> [Exercise goal]: Report each line below that carries the word "Worlds".

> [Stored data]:
[Start of Attachment]

Lemma discard_keeps before offset buffer io :
  io_good (ur_system io) → rl_epoch (ur_system io) = Some (before, offset, buffer) →
  (discard_and_recreate_ring io).1 ≠ Panic ∧
  transport_kept before offset (discard_and_recreate_ring io).2.
Proof.
  intros Hgood Hep. unfold discard_and_recreate_ring, transport_kept.
  set (u := if ring_alive io then _ else _).
  assert (io_good u ∧ take (N.to_nat offset) before `prefix_of` io_content u) as [Hg Hpre].
  { unfold u. destruct (ring_alive io).
    - destruct (rl_drop (ur_system io) Hgood) as [Hg Hd]. rewrite Hep in Hd. done.
    - split; [done|]. by eapply rl_prefix. }
  pose proof (rl_create (ring_entries io) u Hg) as Hc.
  destruct (ring_create (ring_entries io) u) as [[[]|e|] u']; destruct Hc as (Hg' & Hcont & Hp & _);
    cbn [fst snd ur_system]; rewrite ?Hcont; done.
Qed.

Lemma submit_spec offset records io :
  transport_ready io → N.to_nat offset ≤ length (content io) →
  let '(r, io') := submit_contiguous_epoch offset records io in
  match r with
  | Ok p => transport_busy (content io) offset (concat records) io' ∧
      expected_writes p = [(write_user_data 0, length (concat records))] ∧ expected_cqes p = 2
  | Err _ => transport_kept (content io) offset io'
  | Panic => False
  end.
Proof.
  intros (Hg & Ha & Hr) Hoff. unfold submit_contiguous_epoch.
  destruct (u32_modulus <=? _)%N.
  { split; [done|]. by apply prefix_take. }
  unfold submit_entries. rewrite Ha.
  pose proof (rl_push (ur_system io) offset (concat records) Hg Hr Hoff) as Hp.
  destruct (ring_push _ _) as [pushed u]. destruct Hp as (Hg1 & Hc1 & Hr1 & He1).
  assert (∀ u', io_good u' → rl_epoch u' = rl_epoch u → ∀ e,
    let '(r, io') := match discard_and_recreate_ring (set_system u' io) with
      | (Err reset, io) => (Err (A := PendingIoUringEpoch) (EpochWrite, RingIo reset), io)
      | (_, io) => (Err (EpochWrite, e), io)
      end in
    match r with
    | Ok _ => False
    | Err _ => transport_kept (content io) offset io'
    | Panic => False
    end) as Hreset.
  { intros u' Hg' He' e.
    destruct (discard_keeps (content io) offset (concat records) (set_system u' io)) as [Hnp Hk].
    - done.
    - cbn. by rewrite He'.
    - by destruct (discard_and_recreate_ring _) as [[[]|e'|] io']. }
  destruct pushed.
  - pose proof (rl_submit u _ _ _ Hg1 He1 Hr1) as Hs. destruct (ring_submit u) as [r u'].
    destruct Hs as (Hg2 & Hnp & He2 & Hr2). destruct r as [[]|e|]; cbn [map_err]; [| |done].
    2: { specialize (Hreset u' Hg2 He2 (RingIo e)).
         by destruct (discard_and_recreate_ring _) as [[[]|e'|] io']. }
    split; [|done]. split; cbn; [done|done|congruence|done].
  - specialize (Hreset u Hg1 eq_refl QueueFull).
    destruct (discard_and_recreate_ring _) as [[[]|e'|] io']; done.
Qed.
(* ===== verification/AdmissionRun.v ===== *)
(** The admission worker's steps keep its invariant, and its loop ends. *)
From Stdlib Require Import NArith Lia.
From stdpp Require Import base gmap list strings option list_monad.
From S2P Require Import Prelude Ord Terms Bytes Query QueryFacts Spec Index Kernel Frames.
From S2P Require Import VmProjection Worlds Intents Epochs EpochStore EpochStoreFacts StackVm VmEpochs.
From S2P Require Import IntentStream IntentCodec Journal IoUring IoUringFacts.
From S2P Require Import AdmissionWorker AdmissionPlans.

Section run.
Context {D P U : Type} `{KernelD : Kernel D, RootP : MappedRoot P, VocP : MappedVocabulary P}.
Context `{RingU : Ring U, IoU : EpochFileIo U, IoLawsU : !EpochFileIoLaws U, LawsU : !RingLaws U}.

Abbreviation Validator := (CandidateWorld D → outcome string unit) (only parsing).
Implicit Types (s : WorkerState D P U) (b : EpochBatch).

Variable E0 : list (list QueuedIntent).
Variable start : World D P * EpochMaterializer (P := P).
Variable validators : N → list Validator.
Variable all : list StagedIntent.
Variable max_batch max_unapplied : nat.

Abbreviation core := (core E0 start validators all).
Abbreviation disk_idle := (disk_idle E0).
Abbreviation disk_busy := (disk_busy E0).
Abbreviation journal := (journal E0).
Abbreviation stopped := (stopped E0).
Abbreviation content s := (io_content (ur_system (wk_io s))).

(** Nothing but the transport, the file length and the counters differs. *)
Record same_rest s s' : Prop := {
  sr_next : wk_next_epoch s' = wk_next_epoch s;
  sr_receiver : wk_receiver s' = wk_receiver s;
  sr_pending : wk_pending s' = wk_pending s;
  sr_backlog : wk_backlog s' = wk_backlog s;
  sr_barrier : wk_barrier s' = wk_barrier s;
  sr_disconnected : wk_disconnected s' = wk_disconnected s;
  sr_current : wk_current s' = wk_current s;
  sr_materializer : wk_materializer s' = wk_materializer s;
  sr_log : wk_log s' = wk_log s;
}.

Lemma core_same applied unapplied flight s s' :
  same_rest s s' → core applied unapplied flight s → core applied unapplied flight s'.
Proof.
  intros [] []. destruct s, s'. cbn in *. subst. by split.
Qed.

Lemma work_left_same s s' : same_rest s s' → work_left s' = work_left s.
Proof. intros []. destruct s, s'. cbn in *. by subst. Qed.

Lemma journal_snoc bs b : eb_id b = (N.of_nat (length E0 + length bs) + 1)%N →
  journal (bs ++ [b]) = journal bs ++ encode_epoch (eb_id b) (batch_intents b).
Proof.
  intros Hid. unfold AdmissionPlans.journal, epochs_of. rewrite fmap_app, (assoc_L (++)).
  change (batch_intents <$> [b]) with [batch_intents b].
  rewrite journal_file_snoc, Hid. do 3 f_equal. rewrite length_app, length_fmap. done.
Qed.
(* ===== verification/AdmissionSnapshot.v ===== *)
(** Snapshots of a running controller (forthdb-world/src/admission_epoch.rs, lines
    614-641): what [write_mmap_snapshot] writes, what a journal with such an image
    recovers to, and what the race in it loses.

    The call makes its observations one after the other without a lock: the
    answer of the flush, the published world, the bytes of the journal and the
    count of durable epochs are its arguments here, and may be of different
    moments. *)
From Stdlib Require Import NArith Lia.
From Stdlib Require Import Strings.Byte.
From stdpp Require Import base gmap list strings option list_monad.
From S2P Require Import Prelude Ord Terms Bytes Query QueryFacts QueryOrder Spec Index Kernel Frames Codec.
From S2P Require Import LegacyDb VmProjection Worlds WorldFacts WorldProps Intents Epochs FileStore FileProps.
From S2P Require Import StackVm VmEpochs VmVocabulary VmEpochFacts Parser Isa IntentStream IntentCodec Journal.
From S2P Require Import SnapshotFormat MmapSnapshot SnapshotBuild SnapshotSafety SnapshotRoot.
From S2P Require Import VmEpochProps SnapshotProps AdmissionProps.

Local Open Scope string_scope.
Local Open Scope nat_scope.
Local Open Scope list_scope.

#[local] Opaque Nat.div Nat.modulo u32_bytes u64_bytes le_bytes.

Section write.
Context {D P : Type} `{Kernel D, MappedRoot P}.

Abbreviation Validator := (CandidateWorld D → outcome string unit) (only parsing).

(** [AdmissionEpochController::write_mmap_snapshot]: the answer and the content
    of the snapshot file.  A journal that cannot be read is [None]. *)
Definition write_mmap_snapshot (io : create_io) (kind : AdmissionMaterializer)
    (validators : list Validator) (flush : outcome string unit) (snapshot : World D P)
    (journal : option (list u8)) (durable_epochs : N) (target : option (list u8)) :
    outcome string MmapSnapshotMetadata * option (list u8) :=
  match kind, validators with
  | MaterializeWorld, _ => (Err "mmap VM snapshots require the token VM materializer", target)
  | _, _ :: _ => (Err "mmap VM snapshots do not yet capture host validators", target)
  | MaterializeTokenVm, [] =>
      match (let* _ := flush in or_panic (materialize_query_projection snapshot)) with
      | Err e => (Err e, target)
      | Panic => (Panic, target)
      | Ok world =>
          match journal with
          | None => (Err "journal cannot be read", target)
          | Some journal =>
              match world_vm_query world with
              | None => (Panic, target)
              | Some (projection, world) =>
                  create io target journal durable_epochs world projection
              end
          end
      end
  end.
End write.

(** ** Recovery *)

Section recovery.
Context {D P : Type} `{KernelLaws D, MappedRootLaws P}.
Implicit Types (w : World D P) (fs : list CommitFrame).

(** The world with its caches filled is the same world. *)
Record same_state (w w' : World D P) : Prop := {
  ss_id : w_id w' = w_id w;
  ss_version : w_version w' = w_version w;
  ss_next_entity : w_next_entity w' = w_next_entity w;
}.

Lemma world_vm_query_native w fs q w' :
  world_ok w fs → (∀ q, w_vm_query w = Some q → vq_mapped q = None) → world_vm_query w = Some (q, w') →
  projection_rep q (frame_events fs) ∧ world_ok w' fs ∧ same_state w w' ∧ w_vm_query w' = Some q.
Proof.
  intros Hw Hm. unfold world_vm_query. destruct (w_vm_query w) as [q'|] eqn:Hq.
  - intros [= <- <-]. split_and!; [|done..].
    destruct (wo_query _ _ Hw _ Hq) as [?|(p & Hp & _)]; [done|]. by rewrite (Hm _ eq_refl) in Hp.
  - destruct (w_history w); [|done]. intros [= <- <-]. rewrite (wo_frames _ _ Hw).
    pose proof (projection_from_frames_rep (P := P) fs) as Hr. split_and!; [done| |done|done].
    apply set_vm_query_ok; [done|by left].
Qed.

(** What is written is the projection of the history. *)
Lemma write_creates io kind validators flush w fs journal durable target md file :
  world_ok w fs → (∀ q, w_vm_query w = Some q → vq_mapped q = None) →
  write_mmap_snapshot io kind validators flush w (Some journal) durable target = (Ok md, file) →
  ∃ q w', projection_rep q (frame_events fs) ∧ world_ok w' fs ∧ same_state w w' ∧
    create io target journal durable w' q = (Ok md, file).
Proof.
  intros Hw Hm. unfold write_mmap_snapshot. destruct kind; [done|]. destruct validators; [|done].
  destruct flush; cbn [outcome_bind]; [|done..].
  unfold materialize_query_projection. destruct (w_eager_kernel w) as [k|] eqn:He.
  - unfold world_kernel at 1. rewrite He. cbn [fmap option_fmap option_map or_panic snd].
    destruct (world_vm_query w) as [[q w']|] eqn:Hq; [|done]. intros Hc. exists q, w'.
    by destruct (world_vm_query_native _ _ _ _ Hw Hm Hq) as (? & ? & ? & _).
  - destruct (world_vm_query w) as [[q w']|] eqn:Hq; [|done]. cbn [fmap option_fmap option_map or_panic snd].
    destruct (world_vm_query_native _ _ _ _ Hw Hm Hq) as (Hr & Hw' & Hs & Hq'). unfold world_vm_query.
    rewrite Hq'. intros Hc. by exists q, w'.
Qed.

Lemma create_Ok io target journal durable w q md file :
  create io target journal durable w q = (Ok md, file) →
  ∃ bytes, snapshot_bytes journal durable w q = Ok bytes ∧ file = Some bytes.
Proof.
  unfold create. destruct (snapshot_bytes _ _ _ _) as [bytes|e|]; [|done..].
  destruct io; try done. intros [= _ <-]. by exists bytes.
Qed.
End recovery.

(** C40: Recovery from a snapshot.  When a controller writes a snapshot, the
    journal that the call read, exactly, reopens without replaying an epoch: no
    epoch is decoded, the count of epochs is the one the snapshot was given, and
    the world and the VM that the controller starts from hold the history of the
    world that the call read, with its identity, version and allocator.  On any
    other journal that goes on from those bytes the image is not used, so that
    recovery is that of the journal alone. *)
Theorem journal_snapshot_recovery {D P : Type} `{KernelLaws D, MappedRootLaws P}
    io kind (validators : list (CandidateWorld D → outcome string unit)) flush (world : World D P)
    (fs : list CommitFrame) journal durable target md bytes (counter : N) :
  world_ok world fs → Forall frame_wf fs → (∀ q, w_vm_query world = Some q → vq_mapped q = None) →
  u64_ok durable → u64_ok (N.of_nat (length journal)) → check_header journal = Ok tt →
  write_mmap_snapshot io kind validators flush world (Some journal) durable target = (Ok md, Some bytes) →
  let image := opened_journal (Some bytes) in
  (∃ p m,
    @recover_journal _ image journal_io_ok true counter journal =
      (Ok (RecoveredJournal_mk [] (N.of_nat (length journal)) durable (Some p), counter), journal) ∧
    replay_epochs (D := D) (Some p) [] [] MaterializeTokenVm = Ok (world_from_mmap p, TokenVm m) ∧
    stands_for p fs (w_id world) (w_version world) (w_next_entity world) ∧
    mat_ok m (frame_events fs) (w_next_entity world)) ∧
  (∀ allow tail, tail ≠ [] → @no_image _ image allow (journal ++ tail)).
Proof.
  intros Hw Hwf Hm Hd Hju Hh Hwr.
  destruct (write_creates _ _ _ _ _ _ _ _ _ _ _ Hw Hm Hwr) as (q & w' & Hq & Hw' & [Hs1 Hs2 Hs3] & Hc).
  apply create_Ok in Hc as (bytes' & Hb & [= <-]). rewrite <- Hs1, <- Hs2, <- Hs3.
  assert (16 ≤ length journal) as H16.
  { unfold check_header in Hh. case_decide as Hlen; [done|]. unfold JOURNAL_HEADER_LEN in Hlen. lia. }
  assert (∀ suffix, ∃ p, open_snapshot bytes (journal ++ suffix) = Some p ∧
    snapshot_ok (os_snapshot p) fs ∧ ms_epoch_count (os_snapshot p) = durable ∧
    ms_journal_offset (os_snapshot p) = N.of_nat (length journal) ∧
    mr_world_id p = w_id w' ∧ mr_world_version p = w_version w' ∧ mr_next_entity p = w_next_entity w') as Hopen.
  { intros suffix.
    destruct (snapshot_bytes_open w' q fs journal suffix durable bytes Hw' Hq Hwf Hd Hju H16 Hb)
      as (s & Ho & Hok & Hrest). destruct (open_snapshot_ok _ _ _ Ho) as (p & Hp & <-).
    exists p. exact (conj Hp (conj Hok Hrest)). }
  split.
  - destruct (Hopen []) as (p & Hp & Hok & He & Ho & H1' & H2' & H3'). rewrite app_nil_r in Hp.
    destruct (materializer_from_mmap_ok p fs 0 Hok ltac:(done)) as (m & Hmat & Hmok & _). exists p, m. split_and!.
    + unfold recover_journal. rewrite !(decide_False (P := length journal = 0)) by lia.
      cbn [jio_read journal_io_ok]. rewrite Hh. cbn [mj_open opened_journal mbind option_bind]. rewrite Hp.
      cbn [mj_journal_offset mj_epoch_count opened_journal]. by rewrite Ho, decide_True, He.
    + unfold replay_epochs, replay_materializer. cbn [replay_start]. by rewrite Hmat.
    + rewrite <- H1', <- H2', <- H3'. by apply snapshot_stands_for.
    + rewrite <- H3'. exact Hmok.
  - intros allow tail Ht _ p' Hp'. destruct (Hopen tail) as (p & Hp & _ & _ & Ho & _).
    cbn [mj_open opened_journal mbind option_bind] in Hp'. rewrite Hp in Hp'. injection Hp' as <-.
    cbn [mj_journal_offset opened_journal]. rewrite Ho, length_app. destruct tail; [done|]. simpl. lia.
Qed.

Definition first_epoch : list QueuedIntent := [named_intent 1 "Ada"].

(** The world that the token VM makes of a journal's epochs. *)
Definition vm_world (epochs : list (list QueuedIntent)) : World ForthDb Empty_set :=
  match replay_epochs None epochs [] MaterializeTokenVm with Ok (w, _) => w | _ => genesis end.

Definition first_operations : list Operation :=
  [AllocateEntity (EntityId_new 1);
   OpDefine (SlotId_new "user/ada")
     (Fact_new (AEntity (EntityId_new 1)) (Predicate_new "name") (ALiteral (Literal_new "Ada")))].

Definition first_frame : CommitFrame := (from_vm_epoch (D := ForthDb) (P := Empty_set) genesis first_operations 2 1 1).2.

Lemma first_world : vm_world [first_epoch] = (from_vm_epoch genesis first_operations 2 1 1).1.
Proof. vm_compute. reflexivity. Qed.

Lemma first_world_ok : world_ok (vm_world [first_epoch]) [first_frame].
Proof.
  rewrite first_world. apply (from_vm_epoch_ok genesis [] first_operations 2 1 1);
    [apply genesis_ok|reflexivity|reflexivity|vm_compute; reflexivity|reflexivity].
Qed.

Lemma first_frame_wf : Forall frame_wf [first_frame].
Proof.
  apply Forall_singleton. split_and!; [reflexivity|apply calculate_world_id_ok|reflexivity..|].
  repeat constructor.
Qed.

(** The snapshot of a quiet controller. *)
Definition first_snapshot : outcome string MmapSnapshotMetadata * option (list u8) :=
  write_mmap_snapshot CreateOk MaterializeTokenVm [] (Ok tt) (vm_world [first_epoch])
    (Some (journal_file [first_epoch])) 1 None.

Lemma journal_snapshot_recovery_witness :
  ∃ md bytes p m, first_snapshot = (Ok md, Some bytes) ∧
    @recover_journal _ (opened_journal (Some bytes)) journal_io_ok true 1 (journal_file [first_epoch]) =
      (Ok (RecoveredJournal_mk [] (N.of_nat (length (journal_file [first_epoch]))) 1 (Some p), 1%N),
       journal_file [first_epoch]) ∧
    replay_epochs (D := ForthDb) (Some p) [] [] MaterializeTokenVm = Ok (world_from_mmap p, TokenVm m) ∧
    stands_for p [first_frame] (w_id (vm_world [first_epoch])) 1 2.
Proof.
  assert (match first_snapshot with (Ok _, Some _) => True | _ => False end) as Hok by (vm_compute; exact I).
  destruct first_snapshot as [[md|m|] [bytes|]] eqn:Hc; [|destruct Hok..].
  assert (w_version (vm_world [first_epoch]) = 1%N ∧ w_next_entity (vm_world [first_epoch]) = 2%N) as [Hv Hn]
    by (rewrite first_world; split; reflexivity).
  destruct (journal_snapshot_recovery CreateOk MaterializeTokenVm [] (Ok tt) (vm_world [first_epoch])
    [first_frame] (journal_file [first_epoch]) 1 None md bytes 1 first_world_ok first_frame_wf
    ltac:(intros q; rewrite first_world; discriminate) ltac:(reflexivity) ltac:(vm_compute; reflexivity)
    ltac:(vm_compute; reflexivity) Hc) as [(p & m & Hr & Hp & Hs & _) _].
  exists md, bytes, p, m. rewrite Hv, Hn in Hs. exact (conj eq_refl (conj Hr (conj Hp Hs))).
Defined.

(** ** Where the call goes wrong *)

(** A controller that has published nothing has a world without a history: asking
    for its query view fails an assertion. *)
Lemma empty_snapshot_panics (journal : list u8) target :
  write_mmap_snapshot (D := ForthDb) (P := Empty_set) CreateOk MaterializeTokenVm [] (Ok tt) genesis
    (Some journal) 0 target = (Panic, target).
Proof. reflexivity. Qed.

Definition second_epoch : list QueuedIntent :=
  [intent_define (expect_absent (intent_new 2).1 (SlotId_new "user/byron")) (SlotId_new "user/byron")
     (IntentFact_new (ILiteral (Literal_new "Byron")) (Predicate_new "is") (ILiteral (Literal_new "here")))].

Definition resolves (w : World ForthDb Empty_set) (slot : string) : option bool :=
  '(f, _) ← world_resolve w (SlotId_new slot); Some (bool_decide (is_Some f)).

(** The first epoch is published when the call reads the world; the second is
    durable when it reads the journal.  The image then says that it covers the
    whole journal.  When the journal is opened again, it has two epochs, none is
    replayed, and what the second one defined, which the journal's replay has, is
    gone. *)
Lemma snapshot_race_loses_epoch :
  let journal := journal_file [first_epoch; second_epoch] in
  match write_mmap_snapshot CreateOk MaterializeTokenVm [] (Ok tt) (vm_world [first_epoch]) (Some journal) 2 None with
  | (Ok md, Some bytes) =>
      md_world_version md = 1%N ∧
      match @recover_journal _ (opened_journal (Some bytes)) journal_io_ok true 3 journal with
      | (Ok (r, _), _) => rj_epochs r = [] ∧ rj_total_epochs r = 2%N ∧
          match replay_epochs (D := ForthDb) (rj_snapshot r) (rj_epochs r) [] MaterializeTokenVm with
          | Ok (w, _) => w_version w = 1%N ∧
              (fst <$> world_resolve w (SlotId_new "user/byron")) = Some None
          | _ => False
          end
      | _ => False
      end
  | _ => False
  end ∧
  w_version (vm_world [first_epoch; second_epoch]) = 2%N ∧
  resolves (vm_world [first_epoch; second_epoch]) "user/byron" = Some true.
Proof. vm_compute. repeat split; reflexivity. Qed.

[End of Attachment]

> [Solution to the problem]:
From S2P Require Import VmProjection Worlds Intents Epochs EpochStore EpochStoreFacts StackVm VmEpochs.
From S2P Require Import LegacyDb VmProjection Worlds WorldFacts WorldProps Intents Epochs FileStore FileProps.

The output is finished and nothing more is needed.